Look at each line of the records and count those with "eexists" in them. Please answer with the count alone.

----

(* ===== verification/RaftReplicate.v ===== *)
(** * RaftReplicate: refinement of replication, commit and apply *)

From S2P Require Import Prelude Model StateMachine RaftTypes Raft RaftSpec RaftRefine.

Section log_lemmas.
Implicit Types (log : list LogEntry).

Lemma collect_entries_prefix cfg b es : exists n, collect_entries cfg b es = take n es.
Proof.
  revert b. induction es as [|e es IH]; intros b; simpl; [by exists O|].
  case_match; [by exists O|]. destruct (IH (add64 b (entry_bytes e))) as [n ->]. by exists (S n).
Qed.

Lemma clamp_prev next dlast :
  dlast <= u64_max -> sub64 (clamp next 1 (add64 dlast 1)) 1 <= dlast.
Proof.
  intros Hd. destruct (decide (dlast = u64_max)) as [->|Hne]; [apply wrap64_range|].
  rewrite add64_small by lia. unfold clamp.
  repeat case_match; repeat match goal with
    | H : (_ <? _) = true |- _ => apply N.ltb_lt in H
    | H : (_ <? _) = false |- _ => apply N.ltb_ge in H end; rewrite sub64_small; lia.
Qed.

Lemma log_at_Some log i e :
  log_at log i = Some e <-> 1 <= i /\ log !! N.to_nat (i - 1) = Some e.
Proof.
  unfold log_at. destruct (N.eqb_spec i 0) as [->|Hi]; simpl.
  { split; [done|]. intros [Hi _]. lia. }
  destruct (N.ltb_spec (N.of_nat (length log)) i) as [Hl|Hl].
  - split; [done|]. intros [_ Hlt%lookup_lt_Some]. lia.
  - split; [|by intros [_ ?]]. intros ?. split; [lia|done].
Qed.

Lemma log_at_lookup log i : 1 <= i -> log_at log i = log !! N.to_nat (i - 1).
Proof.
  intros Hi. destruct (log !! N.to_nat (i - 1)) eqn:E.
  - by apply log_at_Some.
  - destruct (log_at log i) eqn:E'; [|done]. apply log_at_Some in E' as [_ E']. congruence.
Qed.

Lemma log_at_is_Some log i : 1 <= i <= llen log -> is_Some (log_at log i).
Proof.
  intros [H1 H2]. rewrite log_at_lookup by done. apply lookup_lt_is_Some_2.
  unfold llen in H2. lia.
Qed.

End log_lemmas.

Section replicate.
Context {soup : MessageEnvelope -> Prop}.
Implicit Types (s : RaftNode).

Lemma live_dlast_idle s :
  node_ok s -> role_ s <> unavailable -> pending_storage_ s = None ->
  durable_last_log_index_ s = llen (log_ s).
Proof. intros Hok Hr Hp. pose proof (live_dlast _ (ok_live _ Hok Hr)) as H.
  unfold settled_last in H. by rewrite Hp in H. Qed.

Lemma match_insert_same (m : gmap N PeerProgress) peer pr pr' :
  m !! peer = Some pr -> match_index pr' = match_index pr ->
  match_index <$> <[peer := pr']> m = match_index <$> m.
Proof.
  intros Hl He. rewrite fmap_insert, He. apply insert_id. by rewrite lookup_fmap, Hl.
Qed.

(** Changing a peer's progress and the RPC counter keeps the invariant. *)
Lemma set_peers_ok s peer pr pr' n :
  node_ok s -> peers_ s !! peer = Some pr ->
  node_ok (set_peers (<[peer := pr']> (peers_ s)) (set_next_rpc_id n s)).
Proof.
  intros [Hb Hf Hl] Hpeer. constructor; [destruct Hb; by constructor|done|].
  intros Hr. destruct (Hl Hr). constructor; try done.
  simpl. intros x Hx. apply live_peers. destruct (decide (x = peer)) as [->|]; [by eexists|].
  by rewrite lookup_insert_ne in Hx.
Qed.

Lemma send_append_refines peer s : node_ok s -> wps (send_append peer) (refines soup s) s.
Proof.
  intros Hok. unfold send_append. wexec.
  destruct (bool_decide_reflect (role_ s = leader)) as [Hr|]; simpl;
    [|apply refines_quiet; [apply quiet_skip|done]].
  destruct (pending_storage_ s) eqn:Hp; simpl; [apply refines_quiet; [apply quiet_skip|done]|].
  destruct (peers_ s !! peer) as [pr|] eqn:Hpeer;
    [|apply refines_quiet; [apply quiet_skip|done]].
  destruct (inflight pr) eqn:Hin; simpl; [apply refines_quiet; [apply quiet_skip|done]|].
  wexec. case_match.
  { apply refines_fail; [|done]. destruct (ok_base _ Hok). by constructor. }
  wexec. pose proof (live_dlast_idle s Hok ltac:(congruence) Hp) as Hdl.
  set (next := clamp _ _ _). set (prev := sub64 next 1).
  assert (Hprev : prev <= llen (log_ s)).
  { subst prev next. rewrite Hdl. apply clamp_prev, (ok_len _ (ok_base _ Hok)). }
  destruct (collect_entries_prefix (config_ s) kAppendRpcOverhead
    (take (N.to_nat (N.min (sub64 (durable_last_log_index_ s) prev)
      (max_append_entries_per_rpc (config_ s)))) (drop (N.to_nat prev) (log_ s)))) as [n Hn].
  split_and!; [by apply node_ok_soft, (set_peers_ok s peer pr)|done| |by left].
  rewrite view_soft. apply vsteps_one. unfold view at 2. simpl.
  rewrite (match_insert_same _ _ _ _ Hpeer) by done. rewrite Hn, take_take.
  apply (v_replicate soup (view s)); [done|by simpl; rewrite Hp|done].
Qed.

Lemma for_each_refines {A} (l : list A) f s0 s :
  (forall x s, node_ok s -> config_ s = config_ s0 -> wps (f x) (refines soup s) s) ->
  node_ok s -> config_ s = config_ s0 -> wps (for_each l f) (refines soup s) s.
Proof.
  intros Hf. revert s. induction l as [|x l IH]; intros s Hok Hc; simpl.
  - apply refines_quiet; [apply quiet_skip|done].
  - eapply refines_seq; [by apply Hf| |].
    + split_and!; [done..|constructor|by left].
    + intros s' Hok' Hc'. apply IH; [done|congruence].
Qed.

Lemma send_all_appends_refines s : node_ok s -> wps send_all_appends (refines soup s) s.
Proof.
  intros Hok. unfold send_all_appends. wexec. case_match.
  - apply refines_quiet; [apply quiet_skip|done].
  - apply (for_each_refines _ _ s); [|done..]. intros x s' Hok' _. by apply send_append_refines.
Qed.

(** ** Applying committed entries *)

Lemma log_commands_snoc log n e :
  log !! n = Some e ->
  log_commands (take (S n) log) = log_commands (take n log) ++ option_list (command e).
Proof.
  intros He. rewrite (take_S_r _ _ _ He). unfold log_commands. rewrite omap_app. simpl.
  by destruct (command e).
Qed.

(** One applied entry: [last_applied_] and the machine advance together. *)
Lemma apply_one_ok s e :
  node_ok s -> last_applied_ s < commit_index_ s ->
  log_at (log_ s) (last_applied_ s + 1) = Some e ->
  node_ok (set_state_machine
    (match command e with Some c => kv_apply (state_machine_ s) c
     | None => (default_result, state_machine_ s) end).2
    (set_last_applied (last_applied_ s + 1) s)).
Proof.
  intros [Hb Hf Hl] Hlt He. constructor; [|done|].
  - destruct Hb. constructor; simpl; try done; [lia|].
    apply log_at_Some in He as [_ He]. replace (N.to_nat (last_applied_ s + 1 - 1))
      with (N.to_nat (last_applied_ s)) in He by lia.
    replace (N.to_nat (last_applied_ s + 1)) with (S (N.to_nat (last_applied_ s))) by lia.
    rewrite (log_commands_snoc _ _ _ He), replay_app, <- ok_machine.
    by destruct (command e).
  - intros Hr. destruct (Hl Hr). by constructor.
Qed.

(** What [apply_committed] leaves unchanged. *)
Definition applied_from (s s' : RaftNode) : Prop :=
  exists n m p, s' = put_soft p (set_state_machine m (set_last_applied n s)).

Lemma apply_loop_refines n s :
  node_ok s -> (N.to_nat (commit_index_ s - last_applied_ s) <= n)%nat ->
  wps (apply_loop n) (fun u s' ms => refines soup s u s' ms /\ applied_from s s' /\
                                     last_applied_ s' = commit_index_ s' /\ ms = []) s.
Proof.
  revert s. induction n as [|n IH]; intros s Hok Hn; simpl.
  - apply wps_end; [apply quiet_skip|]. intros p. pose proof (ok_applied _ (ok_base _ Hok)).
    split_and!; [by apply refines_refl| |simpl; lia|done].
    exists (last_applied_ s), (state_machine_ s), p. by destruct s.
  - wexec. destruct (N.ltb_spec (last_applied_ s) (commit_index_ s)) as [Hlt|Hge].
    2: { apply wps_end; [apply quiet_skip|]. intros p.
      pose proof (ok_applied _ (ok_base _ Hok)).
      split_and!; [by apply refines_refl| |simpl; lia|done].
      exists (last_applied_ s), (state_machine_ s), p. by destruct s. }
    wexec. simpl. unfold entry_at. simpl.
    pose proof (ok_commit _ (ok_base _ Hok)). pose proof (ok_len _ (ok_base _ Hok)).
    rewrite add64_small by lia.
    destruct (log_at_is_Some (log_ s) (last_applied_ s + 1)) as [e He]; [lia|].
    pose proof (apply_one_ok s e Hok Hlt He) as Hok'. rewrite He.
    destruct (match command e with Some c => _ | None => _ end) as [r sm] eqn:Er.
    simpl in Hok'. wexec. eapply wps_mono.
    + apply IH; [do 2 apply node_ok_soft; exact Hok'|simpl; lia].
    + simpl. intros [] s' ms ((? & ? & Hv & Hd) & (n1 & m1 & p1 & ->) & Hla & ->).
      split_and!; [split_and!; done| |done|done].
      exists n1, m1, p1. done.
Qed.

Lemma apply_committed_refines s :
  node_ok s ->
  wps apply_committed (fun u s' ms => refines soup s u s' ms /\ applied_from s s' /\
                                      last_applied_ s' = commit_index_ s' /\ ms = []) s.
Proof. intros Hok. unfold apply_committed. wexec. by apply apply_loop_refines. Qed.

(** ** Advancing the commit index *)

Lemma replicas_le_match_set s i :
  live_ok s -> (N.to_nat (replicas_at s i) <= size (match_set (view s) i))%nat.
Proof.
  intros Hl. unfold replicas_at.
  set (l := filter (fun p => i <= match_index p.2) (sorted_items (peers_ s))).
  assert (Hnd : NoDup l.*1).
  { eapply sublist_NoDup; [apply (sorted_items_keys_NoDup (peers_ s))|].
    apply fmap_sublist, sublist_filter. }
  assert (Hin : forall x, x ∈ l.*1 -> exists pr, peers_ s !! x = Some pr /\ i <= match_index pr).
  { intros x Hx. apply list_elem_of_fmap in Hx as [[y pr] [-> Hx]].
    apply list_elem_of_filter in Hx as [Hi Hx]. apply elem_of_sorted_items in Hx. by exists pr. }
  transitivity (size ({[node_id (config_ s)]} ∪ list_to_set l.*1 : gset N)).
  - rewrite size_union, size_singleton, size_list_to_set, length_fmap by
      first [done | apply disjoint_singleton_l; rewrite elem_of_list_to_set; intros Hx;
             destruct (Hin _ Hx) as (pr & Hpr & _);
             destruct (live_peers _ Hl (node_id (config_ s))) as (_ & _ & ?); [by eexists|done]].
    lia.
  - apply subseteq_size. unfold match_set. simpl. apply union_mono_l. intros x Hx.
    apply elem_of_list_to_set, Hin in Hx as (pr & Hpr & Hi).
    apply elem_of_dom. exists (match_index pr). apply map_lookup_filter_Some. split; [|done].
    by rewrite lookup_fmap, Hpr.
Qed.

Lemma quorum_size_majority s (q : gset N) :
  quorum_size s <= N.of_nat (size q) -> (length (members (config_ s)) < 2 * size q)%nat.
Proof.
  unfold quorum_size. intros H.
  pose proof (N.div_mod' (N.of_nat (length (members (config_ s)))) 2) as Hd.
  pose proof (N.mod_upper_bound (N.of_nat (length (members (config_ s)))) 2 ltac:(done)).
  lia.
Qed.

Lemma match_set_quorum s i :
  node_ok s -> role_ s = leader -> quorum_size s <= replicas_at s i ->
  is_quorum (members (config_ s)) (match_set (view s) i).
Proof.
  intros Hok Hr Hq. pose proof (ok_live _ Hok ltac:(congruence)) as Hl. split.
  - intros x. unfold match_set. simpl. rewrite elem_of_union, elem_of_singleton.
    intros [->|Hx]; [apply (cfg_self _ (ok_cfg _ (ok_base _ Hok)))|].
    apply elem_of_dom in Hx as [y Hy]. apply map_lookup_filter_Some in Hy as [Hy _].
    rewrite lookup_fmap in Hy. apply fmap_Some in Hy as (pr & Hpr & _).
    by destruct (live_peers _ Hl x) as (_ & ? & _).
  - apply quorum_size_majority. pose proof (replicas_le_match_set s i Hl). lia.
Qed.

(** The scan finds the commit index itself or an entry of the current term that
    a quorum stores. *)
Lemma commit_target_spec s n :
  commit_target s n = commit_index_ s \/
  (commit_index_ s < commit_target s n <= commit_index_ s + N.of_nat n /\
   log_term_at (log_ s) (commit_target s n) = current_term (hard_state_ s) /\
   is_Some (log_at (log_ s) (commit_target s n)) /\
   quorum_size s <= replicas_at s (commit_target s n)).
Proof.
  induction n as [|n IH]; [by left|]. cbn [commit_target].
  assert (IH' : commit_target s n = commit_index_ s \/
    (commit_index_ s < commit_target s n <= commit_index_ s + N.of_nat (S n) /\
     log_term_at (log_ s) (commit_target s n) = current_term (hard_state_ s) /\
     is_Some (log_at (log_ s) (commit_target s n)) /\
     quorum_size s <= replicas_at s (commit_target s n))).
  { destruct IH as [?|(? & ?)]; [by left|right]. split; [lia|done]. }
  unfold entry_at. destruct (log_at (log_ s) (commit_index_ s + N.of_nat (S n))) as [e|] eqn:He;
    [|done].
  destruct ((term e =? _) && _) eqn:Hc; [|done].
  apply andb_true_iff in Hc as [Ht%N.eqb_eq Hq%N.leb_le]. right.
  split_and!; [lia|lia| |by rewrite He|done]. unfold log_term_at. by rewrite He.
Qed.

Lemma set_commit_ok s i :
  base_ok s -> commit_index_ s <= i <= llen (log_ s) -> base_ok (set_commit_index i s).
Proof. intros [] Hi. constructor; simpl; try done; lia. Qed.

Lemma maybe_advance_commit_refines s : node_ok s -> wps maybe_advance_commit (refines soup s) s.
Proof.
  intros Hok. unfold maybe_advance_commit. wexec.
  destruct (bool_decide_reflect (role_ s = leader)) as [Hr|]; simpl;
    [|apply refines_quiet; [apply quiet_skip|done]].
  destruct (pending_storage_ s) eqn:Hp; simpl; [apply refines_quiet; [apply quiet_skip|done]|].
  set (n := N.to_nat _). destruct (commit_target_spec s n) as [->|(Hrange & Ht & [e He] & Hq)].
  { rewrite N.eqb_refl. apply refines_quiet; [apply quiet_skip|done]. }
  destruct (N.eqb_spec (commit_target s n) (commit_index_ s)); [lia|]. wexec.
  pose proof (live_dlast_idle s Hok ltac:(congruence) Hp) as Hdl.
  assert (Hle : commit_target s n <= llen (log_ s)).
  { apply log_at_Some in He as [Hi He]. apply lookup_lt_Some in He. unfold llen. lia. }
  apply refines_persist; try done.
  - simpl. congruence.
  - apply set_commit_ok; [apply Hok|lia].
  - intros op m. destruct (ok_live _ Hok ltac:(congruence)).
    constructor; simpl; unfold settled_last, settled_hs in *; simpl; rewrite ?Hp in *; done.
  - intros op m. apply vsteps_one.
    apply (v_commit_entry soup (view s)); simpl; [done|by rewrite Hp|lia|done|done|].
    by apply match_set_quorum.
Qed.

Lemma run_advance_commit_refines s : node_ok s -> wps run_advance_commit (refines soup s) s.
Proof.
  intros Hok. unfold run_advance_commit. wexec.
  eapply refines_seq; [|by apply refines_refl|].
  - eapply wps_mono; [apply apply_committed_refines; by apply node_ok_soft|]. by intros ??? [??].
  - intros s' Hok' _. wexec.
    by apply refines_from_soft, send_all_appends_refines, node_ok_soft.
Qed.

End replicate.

----

● **Problem solution**
2